Em cerimônia realizada nesta quinta-feira, 04, em Yokohama, no Japão, o segundo grande navio porta-contêineres movido a metanol do mundo foi batizado como “Astrid Mærsk”. A Sra. Liza Uchida, esposa do CEO da Nissan, Makoto Uchida, foi a madrinha e batizou o navio. O “Astrid Mærsk” é o segundo dos 18 grandes navios movidos a metanol encomendados pela Maersk, uma frota cuja entrega está programada para 2024 e 2025. Espera-se que estas novas embarcações contribuam significativamente para as metas net zero da Maersk e apoiem os clientes no alcance dos seus objetivos de descarbonização.

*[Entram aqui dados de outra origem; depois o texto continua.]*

(* ===== verification/MessageStore.v ===== *)
(** * Private messages (internal/store/message.go, [MessageStore])

    A column of a query may be qualified by a table name or alias; the server refuses a
    qualifier that names no table of the statement (SQLSTATE 42P01) before it runs anything.
    The statements that use the shared column list [pmColumns] go through that resolution. *)
From S2P Require Import Prelude GoStrings GoErrors Models Db Prog.
Local Open Scope mc_scope.

(** Qualified columns: (qualifier, column). *)
Definition pmColumns : list (string * string) :=
  [("pm", "id"); ("pm", "sender_id"); ("pm", "recipient_id"); ("pm", "body"); ("pm", "read_at");
   ("pm", "created_at")].

(** Every qualifier is a table name or alias of the statement. *)
Definition resolves (tables : list string) (cols : list (string * string)) : bool :=
  forallb (fun c => existsb (String.eqb c.1) tables) cols.

Definition resolved {A} (tables : list string) (cols : list (string * string)) (s : stmt A)
    : stmt A := fun sv d =>
  if resolves tables cols then s sv d else Err (PgErr undefined_table).

(** ** Statements *)

(** [INSERT INTO private_messages (...) VALUES (...) RETURNING cols]; [tables] are the names
    in scope of RETURNING. *)
Definition insert_message (tables : list string) (m : NewPrivateMessage.t)
    : stmt (option PrivateMessage.t) :=
  resolved tables pmColumns (fun sv d =>
  let id := sv_uuid sv in
  let r := PrivateMessage.Mk id (NewPrivateMessage.SenderID m) (NewPrivateMessage.RecipientID m)
             (NewPrivateMessage.Body m) None (sv_now sv) in
  checked (text_ok (NewPrivateMessage.Body m)) (negb (has_key (private_messages d) id))
    (has_key (users d) (PrivateMessage.SenderID r)
     && has_key (users d) (PrivateMessage.RecipientID r))
    (Ok (Some r, set_private_messages (<[id := r]> (private_messages d)) d))).

Definition between (a b : uuid) (m : PrivateMessage.t) : bool :=
  (N.eqb (PrivateMessage.SenderID m) a && N.eqb (PrivateMessage.RecipientID m) b)
  || (N.eqb (PrivateMessage.SenderID m) b && N.eqb (PrivateMessage.RecipientID m) a).

Definition conversation (m : PrivateMessage.t) (u : User.t) : PMConversation.t :=
  PMConversation.Mk m (User.Username u) (display_of u).

Definition created_leb (a b : PMConversation.t) : bool :=
  (PrivateMessage.CreatedAt (PMConversation.theMessage a)
   <=? PrivateMessage.CreatedAt (PMConversation.theMessage b))%Z.

Definition count_between (a b : uuid) : stmt Z := fun sv d =>
  Ok (count (between a b) (private_messages d), d).

Definition select_between (a b : uuid) (limit offset : Z) : stmt (list PMConversation.t) :=
  resolved ["pm"; "u"] pmColumns (fun sv d =>
  let joined := join_users PrivateMessage.SenderID conversation (users d)
                  (select (between a b) (private_messages d)) in
  match page limit offset (order_by created_leb (sv_scan sv _ joined)) with
  | Ok l => Ok (l, d)
  | Err e => Err e
  end).

Definition involves (u : uuid) (m : PrivateMessage.t) : bool :=
  N.eqb (PrivateMessage.SenderID m) u || N.eqb (PrivateMessage.RecipientID m) u.

(** [CASE WHEN sender_id = $1 THEN recipient_id ELSE sender_id END] *)
Definition partner (u : uuid) (m : PrivateMessage.t) : uuid :=
  if N.eqb (PrivateMessage.SenderID m) u then PrivateMessage.RecipientID m
  else PrivateMessage.SenderID m.

Definition count_partners (u : uuid) : stmt Z := fun sv d =>
  Ok (Z.of_nat (length (remove_dups (partner u <$> select (involves u) (private_messages d)))),
      d).

(** [ORDER BY pm.partner, pm.created_at DESC] *)
Definition inbox_leb (u : uuid) (x y : PMConversation.t) : bool :=
  let a := PMConversation.theMessage x in
  let b := PMConversation.theMessage y in
  (partner u a <? partner u b)%N ||
  ((partner u a =? partner u b)%N && (PrivateMessage.CreatedAt b <=? PrivateMessage.CreatedAt a)%Z).

(** [DISTINCT ON (key)]: the first row of each run of equal keys. *)
Fixpoint distinct_on {R} (key : R -> uuid) (prev : option uuid) (l : list R) : list R :=
  match l with
  | [] => []
  | r :: l' => if bool_decide (prev = Some (key r)) then distinct_on key prev l'
               else r :: distinct_on key (Some (key r)) l'
  end.

Definition select_inbox (u : uuid) (limit offset : Z) : stmt (list PMConversation.t) :=
  resolved ["pm"; "u"] pmColumns (fun sv d =>
  let joined := join_users (partner u) conversation (users d)
                  (select (involves u) (private_messages d)) in
  let sorted := order_by (inbox_leb u) (sv_scan sv _ joined) in
  match page limit offset
          (distinct_on (fun c => partner u (PMConversation.theMessage c)) None sorted) with
  | Ok l => Ok (l, d)
  | Err e => Err e
  end).

Definition with_read (now : time) (m : PrivateMessage.t) : PrivateMessage.t :=
  PrivateMessage.Mk (PrivateMessage.ID m) (PrivateMessage.SenderID m)
    (PrivateMessage.RecipientID m) (PrivateMessage.Body m) (Some now)
    (PrivateMessage.CreatedAt m).

Definition unread (u : uuid) (m : PrivateMessage.t) : bool :=
  N.eqb (PrivateMessage.RecipientID m) u &&
  match PrivateMessage.ReadAt m with None => true | Some _ => false end.

(** [WHERE id = $1 AND recipient_id = $2 AND read_at IS NULL]: the rows affected. *)
Definition mark_read_stmt (id recipientID : uuid) : stmt Z := fun sv d =>
  match private_messages d !! id with
  | Some m =>
    if unread recipientID m
    then Ok (1%Z, set_private_messages (<[id := with_read (sv_now sv) m]> (private_messages d)) d)
    else Ok (0%Z, d)
  | None => Ok (0%Z, d)
  end.

Definition count_unread_stmt (u : uuid) : stmt Z := fun sv d =>
  Ok (count (unread u) (private_messages d), d).

(** ** Methods *)

Definition scanPM (row : result (option PrivateMessage.t)) : result PrivateMessage.t :=
  match Scan row with
  | Ok m => Ok m
  | Err err => if errors_Is err pgx_ErrNoRows then Err store_ErrNotFound else Err err
  end.

(** Send inserts a private message and returns it.  The INSERT gives its table no alias. *)
Definition Send (m : NewPrivateMessage.t) : prog (result PrivateMessage.t) :=
  row <- exec (insert_message ["private_messages"] m) ;; Ret (scanPM row).

(** Conversation returns the private conversation between two users, oldest first. *)
Definition Conversation (a b : uuid) (limit offset : Z)
    : prog (result (list PMConversation.t * Z)) :=
  total <-? exec (count_between a b) ;;
  items <-? exec (select_between a b limit offset) ;;
  ret (items, total).

(** The loop of [Inbox] overwrites the recipient of every row. *)
Definition set_recipient (u : uuid) (c : PMConversation.t) : PMConversation.t :=
  let m := PMConversation.theMessage c in
  PMConversation.Mk
    (PrivateMessage.Mk (PrivateMessage.ID m) (PrivateMessage.SenderID m) u
       (PrivateMessage.Body m) (PrivateMessage.ReadAt m) (PrivateMessage.CreatedAt m))
    (PMConversation.SenderUsername c) (PMConversation.SenderDisplay c).

(** Inbox returns the latest message for each of the user's conversations. *)
Definition Inbox (userID : uuid) (limit offset : Z)
    : prog (result (list PMConversation.t * Z)) :=
  total <-? exec (count_partners userID) ;;
  items <-? exec (select_inbox userID limit offset) ;;
  ret (set_recipient userID <$> items, total).

(** MarkRead marks a message as read if the caller is its recipient. *)
Definition MarkRead (id recipientID : uuid) : prog (result unit) :=
  tag <-? exec (mark_read_stmt id recipientID) ;;
  if (tag =? 0)%Z then fail store_ErrNotFound else ret tt.

(** CountUnread counts unread messages addressed to the user. *)
Definition CountUnread (userID : uuid) : prog (result Z) := exec (count_unread_stmt userID).

(** ** Integrity *)

Section safety.
Context `{Postgres}.

#[export] Instance resolved_keeps {A} J ts cols (s : stmt A) :
  StmtKeeps J s -> StmtKeeps J (resolved ts cols s).
Proof. intros Hs sv d a d'. unfold resolved. destruct (resolves _ _); [apply Hs|done]. Qed.
#[export] Instance resolved_reads {A} ts cols (s : stmt A) :
  StmtReads s -> StmtReads (resolved ts cols s).
Proof. intros Hs sv d a d'. unfold resolved. destruct (resolves _ _); [apply Hs|done]. Qed.

#[export] Instance insert_message_keeps ts m : StmtKeeps db_ok (insert_message ts m).
Proof.
  apply resolved_keeps. intros sv d a d'. rewrite checked_Ok.
  intros (_ & _ & [Hs%has_key_true Hr%has_key_true]%andb_true_iff & [= <- <-]) Hd.
  destruct Hd. constructor; cbn; eauto with mc.
Qed.

#[export] Instance mark_read_keeps id u : StmtKeeps db_ok (mark_read_stmt id u).
Proof.
  intros sv d a d'. unfold mark_read_stmt.
  destruct (private_messages d !! id) as [m|] eqn:Hm; [|by intros [= <- <-]].
  destruct (unread u m); intros [= <- <-]; [|done]. intros Hd.
  pose proof (ok_messages d Hd id m Hm). pose proof (ok_messages_sender d Hd id m Hm).
  pose proof (ok_messages_recipient d Hd id m Hm).
  destruct Hd. constructor; cbn; eauto with mc.
Qed.

#[export] Instance count_between_reads a b : StmtReads (count_between a b).
Proof. by intros sv d x d' [= <- <-]. Qed.
#[export] Instance select_between_reads a b l o : StmtReads (select_between a b l o).
Proof.
  apply resolved_reads. intros sv d x d'. cbv beta zeta. destruct (page _ _ _); [|done]. by intros [= <- <-].
Qed.
#[export] Instance count_partners_reads u : StmtReads (count_partners u).
Proof. by intros sv d x d' [= <- <-]. Qed.
#[export] Instance select_inbox_reads u l o : StmtReads (select_inbox u l o).
Proof.
  apply resolved_reads. intros sv d x d'. cbv beta zeta. destruct (page _ _ _); [|done]. by intros [= <- <-].
Qed.
#[export] Instance count_unread_reads u : StmtReads (count_unread_stmt u).
Proof. by intros sv d x d' [= <- <-]. Qed.

#[export] Instance Send_safe m : DbSafe db_ok (Send m).
Proof. unfold Send. apply _. Qed.
#[export] Instance Conversation_safe J a b l o : DbSafe J (Conversation a b l o).
Proof. unfold Conversation. apply _. Qed.
#[export] Instance Inbox_safe J u l o : DbSafe J (Inbox u l o).
Proof. unfold Inbox. apply _. Qed.
#[export] Instance MarkRead_safe id u : DbSafe db_ok (MarkRead id u).
Proof. unfold MarkRead. apply _. Qed.
#[export] Instance CountUnread_safe J u : DbSafe J (CountUnread u).
Proof. unfold CountUnread. apply _. Qed.

End safety.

“Estamos realmente entusiasmados em dar as boas-vindas ao ‘Astrid Mærsk’ em nossa nova frota capaz de navegar com metanol verde. Com este navio, e os seus navios ‘irmãos’, a Maersk dá passos importantes na jornada rumo à transição energética do transporte marítimo. Ninguém pode fazer isso sozinho. Para permitir cadeias de abastecimento verdes e acelerar o movimento do transporte marítimo em direção ao net zero, é essencial uma ação conjunta e contínua por parte de clientes dedicados como a Nissan, parceiros da indústria e fornecedores. É importante ressaltar que, para manter a dinâmica, há necessidade de regulamentações globais da Organização Marítima Internacional (IMO), para superar a disparidade de preços entre os combustíveis fósseis e verdes, a fim de garantir condições de concorrência equitativas”, afirma Vicente Clerc, CEO da AP Moller – Maersk.

A cerimônia aconteceu no Terminal de Cruzeiros Daikoku Pier, na cidade de Yokohama, onde o público também pôde embarcar para uma visita ao navio.

“Yokohama ocupa um lugar especial na história da Maersk. Desde a primeira escala do navio, no Porto de Yokohama, há um século, temos colaborado com os nossos muitos parceiros e partes interessadas na cidade. A cerimônia de hoje simboliza a nossa relação duradoura com Yokohama e o Japão como um todo. Ao embarcarmos na nossa jornada ‘All the Way to Zero’, o apoio e a parceria da comunidade japonesa são inestimáveis. Continuaremos a dar prioridade aos nossos esforços para minimizar o impacto ambiental e climático das nossas atividades, promovendo ao mesmo tempo o crescimento econômico e a prosperidade na região”, complementa Toru Nishiyama, diretor geral da Maersk no Nordeste da Ásia.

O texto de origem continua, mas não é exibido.